Dataset extract below:

(* ===== verification/ReceivePlane.v ===== *)
(** The receiving half of the data plane
    (crates/envoix-transfer/src/manifest_v2_engine.rs): [receive] and what it
    calls, over any payload sink and any result gate. *)

From stdpp Require Import prelude gmap strings.
From Stdlib Require Import ZArith Lia Strings.Byte.
From S2P Require Import Prelude Bytes ManifestV2 OfferCodec Frames Timeline Delivery Ledger Proc.

Local Open Scope Z_scope.

(** ** The sink and the gate *)

(** [trait ManifestV2PayloadSink] *)
Class PayloadSink (S : Type) := {
  begin_entry : ManifestEntryV2 -> EntryStartV2 -> Z -> S -> S * data unit;
  write_block : ManifestEntryV2 -> EntryBlockV2 -> S -> S * data unit;
  try_choose_reuse : ManifestEntryV2 -> ContentDigestV2 -> S -> S * data bool;
  verify_payload : ManifestEntryV2 -> ContentDigestV2 -> S -> S * data unit;
  stage_directory : ManifestEntryV2 -> S -> S * data unit;
  commit_job : ManifestV2 -> list VerifiedEntryV2 -> S -> S * data (list SavedEntryV2);
  retire_payload : ManifestEntryV2 -> S -> S * data unit;
}.

(** [trait ManifestV2ResultGate]: the entries as the gate leaves them. *)
Abbreviation ResultGate :=
  (ManifestV2 -> list SavedEntryV2 -> list SavedEntryV2 * data unit).
Definition noop_commit_results : ResultGate := fun _ saved => (saved, Ok tt).

Section Receive.
Context (is_nfc : str -> bool) (blake3 : list byte -> list byte).
Context (zstd_decompress : list byte -> Z -> option (list byte)).
Context (ledger_to_vec : ReceiverDataPlaneLedgerV2 -> option (list byte)).
Context {S : Type} `{PayloadSink S}.
Context (gate_commit_results : ResultGate).
Local Notation M := (proc (World ReceiverDataPlaneLedgerV2 S) ManifestV2DataError).

Definition save_ledger : M unit := save_record (ledger_save ledger_to_vec).

(** [ledger.entries[index]], read and assigned. *)
Definition entry_at (index : Z) : M ReceiverEntryCheckpointV2 :=
  l ← get_record; pure (index_at (rl_entries l) index).
Definition modify_entry (index : Z) (f : ReceiverEntryCheckpointV2 -> ReceiverEntryCheckpointV2)
    : M unit :=
  _ ← entry_at index;
  l ← get_record;
  put_record (alter_entry index f l).

Definition recv_entry_start (id : JobGenerationV2) (eid : Z) : M EntryStartV2 :=
  frame ← recv;
  match frame with
  | EntryStart start =>
    if bool_decide (es_identity start = id) && (es_entry_id start =? eid)
    then mret start else throw (D_UnexpectedFrame "waiting for EntryStart")
  | _ => throw (D_UnexpectedFrame "waiting for EntryStart")
  end.

Definition receive_directory (entry : ManifestEntryV2) (id : JobGenerationV2) (index : Z) : M unit :=
  frame ← recv;
  match frame with
  | EntryComplete completion =>
    if negb (bool_decide (ec_identity completion = id))
       || negb (ec_entry_id completion =? entry_id entry)
       || negb (ec_final_size completion =? 0)
       || negb (bool_decide (ec_final_digest completion = empty_digest blake3))
       || negb (bool_decide (completion_choice completion = PayloadComplete))
    then throw D_FinalMismatch
    else
      _ ← call_sink (stage_directory entry);
      _ ← modify_entry index (fun c =>
            set_cp_completion (Some completion) (set_cp_arbiter PayloadCompleteChosen c));
      save_ledger
  | _ => throw (D_UnexpectedFrame "waiting for directory completion")
  end.

Definition retire_mismatch (entry : ManifestEntryV2) (index : Z) : M unit :=
  _ ← modify_entry index (retire_checkpoint entry);
  _ ← save_ledger;
  call_sink (retire_payload entry).

(** [set_or_equal_digest(&mut ledger.entries[index], digest).is_err()] *)
Definition digest_refused (index : Z) (digest : ContentDigestV2) : M bool :=
  c ← entry_at index;
  _ ← modify_entry index (fun c => fst (set_or_equal_digest c digest));
  mret (negb (is_ok (snd (set_or_equal_digest c digest)))).

Definition receive_file_completion (entry : ManifestEntryV2) (index : Z)
    (final_digest : ContentDigestV2) : M unit :=
  c ← entry_at index;
  completion ← pure (ok_or (D_InvalidLedger "completion was not committed") (cp_completion c));
  _ ← match completion_choice completion with
      | CompletionReuseChosen =>
        throw_if (negb (bool_decide (cp_arbiter c = ArbiterReuseChosen))) D_ReuseUnavailable
      | PayloadComplete =>
        if negb (bool_decide (cp_arbiter c = PayloadOpen))
           || negb (cp_plaintext_bytes c =? plaintext_size entry)
        then _ ← retire_mismatch entry index; throw D_FinalMismatch
        else
          verified ← attempt (call_sink (verify_payload entry final_digest));
          match verified with
          | Err error => _ ← retire_mismatch entry index; throw error
          | Ok _ =>
            _ ← modify_entry index (set_cp_arbiter PayloadCompleteChosen);
            save_ledger
          end
      end;
  _ ← modify_entry index (set_cp_completion (Some completion));
  save_ledger.

(** The three kinds of frame [receive_file] accepts. *)
Definition receive_digest (entry : ManifestEntryV2) (index : Z) (total : Z)
    (frame : EntryContentDigestFrameV2) : M unit :=
  l ← get_record;
  let id := rl_identity l in
  if negb (bool_decide (cd_identity frame = id)) || negb (cd_entry_id frame =? entry_id entry)
  then throw D_IdentityMismatch
  else if negb (bool_decide (decision frame = Proposed))
  then throw (D_UnexpectedFrame "receiver expected a proposed content digest")
  else
    refused ← digest_refused index (cd_digest frame);
    if (refused : bool)
    then _ ← retire_mismatch entry index; throw D_DigestConflict
    else
      c ← entry_at index;
      reuse ← (if bool_decide (cp_arbiter c = PayloadOpen)
               then call_sink (try_choose_reuse entry (cd_digest frame)) else mret false);
      _ ← (if (reuse : bool)
           then
             _ ← modify_entry index (fun c =>
                   set_cp_boundary 0 0 (set_cp_arbiter ArbiterReuseChosen c));
             advance (saturating_sub (plaintext_size entry) (cp_plaintext_bytes c)) total
           else mret tt);
      _ ← save_ledger;
      c ← entry_at index;
      send_frame (EntryContentDigest
        (mkContentDigest id (entry_id entry) (cd_digest frame)
           (if bool_decide (cp_arbiter c = ArbiterReuseChosen)
            then DecisionReuseExisting else ContinuePayload))).

Definition receive_block (entry : ManifestEntryV2) (index : Z) (total : Z) (block : EntryBlockV2)
    : M unit :=
  c ← entry_at index;
  _ ← pure (validate_block entry c block);
  if negb (bool_decide (cp_arbiter c = PayloadOpen)) then throw D_BlockOrder
  else
    start ← pure (ok_or (D_InvalidLedger "entry start is missing") (cp_start c));
    plaintext_block ← pure (decode_block zstd_decompress (encoding start) block);
    _ ← call_sink (write_block entry plaintext_block);
    next ← pure (ok_or D_ArithmeticOverflow (checked_add u64_max (cp_next_plaintext_block c) 1));
    _ ← modify_entry index (fun c => set_cp_boundary next (cp_plaintext_bytes c) c);
    stop ← pure (ok_or D_ArithmeticOverflow
                   (checked_add u64_max (plaintext_offset block) (plaintext_length block)));
    _ ← modify_entry index (fun c => set_cp_boundary (cp_next_plaintext_block c) stop c);
    _ ← save_ledger;
    _ ← report (on_stage FirstPayload);
    advance (plaintext_length block) total.

Definition receive_complete (entry : ManifestEntryV2) (index : Z) (completion : EntryCompleteV2)
    : M unit :=
  l ← get_record;
  if negb (bool_decide (ec_identity completion = rl_identity l))
     || negb (ec_entry_id completion =? entry_id entry)
  then throw D_IdentityMismatch
  else
    refused ← digest_refused index (ec_final_digest completion);
    if (refused : bool)
    then _ ← retire_mismatch entry index; throw D_DigestConflict
    else if negb (ec_final_size completion =? plaintext_size entry)
    then _ ← retire_mismatch entry index; throw D_FinalMismatch
    else
      _ ← modify_entry index (set_cp_completion (Some completion));
      _ ← report (on_phase PhVerifying);
      outcome ← attempt (receive_file_completion entry index (ec_final_digest completion));
      _ ← report (on_phase PhTransferring);
      pure outcome.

End of Dataset extract.

What to produce: Scan the data for the word "pure" and copy every line where it shows up.

Answer area:
  l ← get_record; pure (index_at (rl_entries l) index).
  completion ← pure (ok_or (D_InvalidLedger "completion was not committed") (cp_completion c));
  _ ← pure (validate_block entry c block);
    start ← pure (ok_or (D_InvalidLedger "entry start is missing") (cp_start c));
    plaintext_block ← pure (decode_block zstd_decompress (encoding start) block);
    next ← pure (ok_or D_ArithmeticOverflow (checked_add u64_max (cp_next_plaintext_block c) 1));
    stop ← pure (ok_or D_ArithmeticOverflow
      pure outcome.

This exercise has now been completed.